At deeper undetectable minimal residual disease cutoffs, 76.3% and 63.8% of patients in the venetoclax plus obinutuzumab arm achieved undetectable MRD at thresholds of 10⁻⁵ and 10⁻⁶, respectively, at month 15, compared with 43.0% and 22.1%, respectively, for those in the FCR/BR arm.
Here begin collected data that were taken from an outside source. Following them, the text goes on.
(** X4.  In the run after Clear, with the upload widget empty under its
    new key, the first tab renders its header only, whether or not the
    Classify button is reported clicked, and the second tab its header
    and the upload hint only: no earlier result is displayed, nothing is
    predicted, and a results frame that made the filter raise is gone. *)
Theorem run_after_clear_shows_nothing (ui : widgets) (w : world) :
  uploaded_file ui = None →
  let w1 := (clear_inputs_and_results w).2 in
  tab1 loaded_tokenizer loaded_model softmax id_to_label_map ui w1
  = (Done (),
     World (session_state w1)
       (page w ++ [st_header (lit "Analyze a Single Article")])
       (predictions w))
  ∧ tab2 loaded_tokenizer loaded_model softmax id_to_label_map
      pd_read_csv repr_float to_csv ui w1
    = (Done (),
       World (session_state w1)
         (page w ++
            [st_header (lit "Analyze a Batch of Articles");
             st_markdown (lit "Upload a **TXT** (one article per line) or **CSV** (must contain a 'text' column) file.")])
         (predictions w)).
Proof.
  intros Hfile w1. split.
  - unfold tab1, mbind, app_bind, render, get_session. cbn.
    unfold st_button. by rewrite andb_false_r.
  - unfold tab2, show_results, mbind, app_bind, render, get_session. cbn.
    rewrite Hfile. cbn. by rewrite <-app_assoc.
Qed.

End ClearFacts.

Lemma run_after_clear_shows_nothing_witness :
  let ui := Widgets float_zero 100 None true false in
  let w := World (Session (lit "Stocks rally") 3 (Some (pd_DataFrame [])))
             [] [] in
  (tab2 Demo.tokenizer Demo.model Demo.softmax Demo.labels
     Demo.read_csv Demo.repr_float Demo.to_csv ui w).1
  = Raised (KeyError "confidence")
  ∧ (tab2 Demo.tokenizer Demo.model Demo.softmax Demo.labels
       Demo.read_csv Demo.repr_float Demo.to_csv ui
       (clear_inputs_and_results w).2).1
    = Done ().
Proof.
  intros ui w. split; [by vm_compute|].
  by rewrite (proj2 (run_after_clear_shows_nothing
                       Demo.tokenizer Demo.model Demo.softmax Demo.labels
                       Demo.read_csv Demo.repr_float Demo.to_csv
                       ui w eq_refl)).
Defined.

(** ** More on the prediction wrapper and the first tab *)

Section ClassifyFacts.
Context {encoding : Type}.
Variable loaded_tokenizer : str → encoding.
Variable loaded_model : encoding → exn + list float.
Variable softmax : list float → list float.
Variable id_to_label_map : gmap nat (list N).

Local Abbreviation predict :=
  (predict_category loaded_tokenizer loaded_model softmax id_to_label_map).
Local Abbreviation classify_text :=
  (classify loaded_tokenizer loaded_model softmax id_to_label_map).

(** X5.  [predict_category] on two lists one after the other is
    [predict_category] on the first and then on the second: the results
    are joined, and the first exception met, in list order, is the one
    raised. *)
Theorem predict_category_app (l1 l2 : list pyval) :
  predict (l1 ++ l2) =
    match predict l1 with
    | inl e => inl e
    | inr rs1 =>
        match predict l2 with
        | inl e => inl e
        | inr rs2 => inr (rs1 ++ rs2)
        end
    end.
Proof. rewrite !predict_category_records. apply records_for_app. Qed.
“Results from this trial confirm and extend the findings observed in from the [phase 3] GAIA-CLL 13 trial [NCT02950051], validating increased depth of response with novel therapies compared with existing chemoimmunotherapies,” lead study author Jeff P. Sharman, MD, and colleagues wrote in a poster presentation of the data. Sharman is director of research at the Willamette Valley Cancer Institute in Eugene, Oregon, and medical director of hematology research for The US Oncology Network.

Study Design

CRISTALLO was an international, open-label, randomized trial that enrolled patients with previously untreated CLL who required systemic therapy. Eligible patients needed to have a cumulative illness rating scale (CIRS) score of 6 or less and a creatinine clearance of at least 70 mL/min. Patients with 17p deletions or TP53 mutations were excluded. Randomization was stratified based on Binet stage, IGHV mutation status, and age.

Patients were randomly assigned 1:1 to receive venetoclax and obinutuzumab, or FCR or BR. Venetoclax was administered orally for 12 cycles, beginning with a 5-week ramp-up period before reaching the target dose of 400 mg from cycle 3, day 1 onward. Obinutuzumab was given intravenously for 6 cycles before venetoclax was continued alone for the final 6 cycles. Patients in the control arm received FCR or BR for 6 cycles.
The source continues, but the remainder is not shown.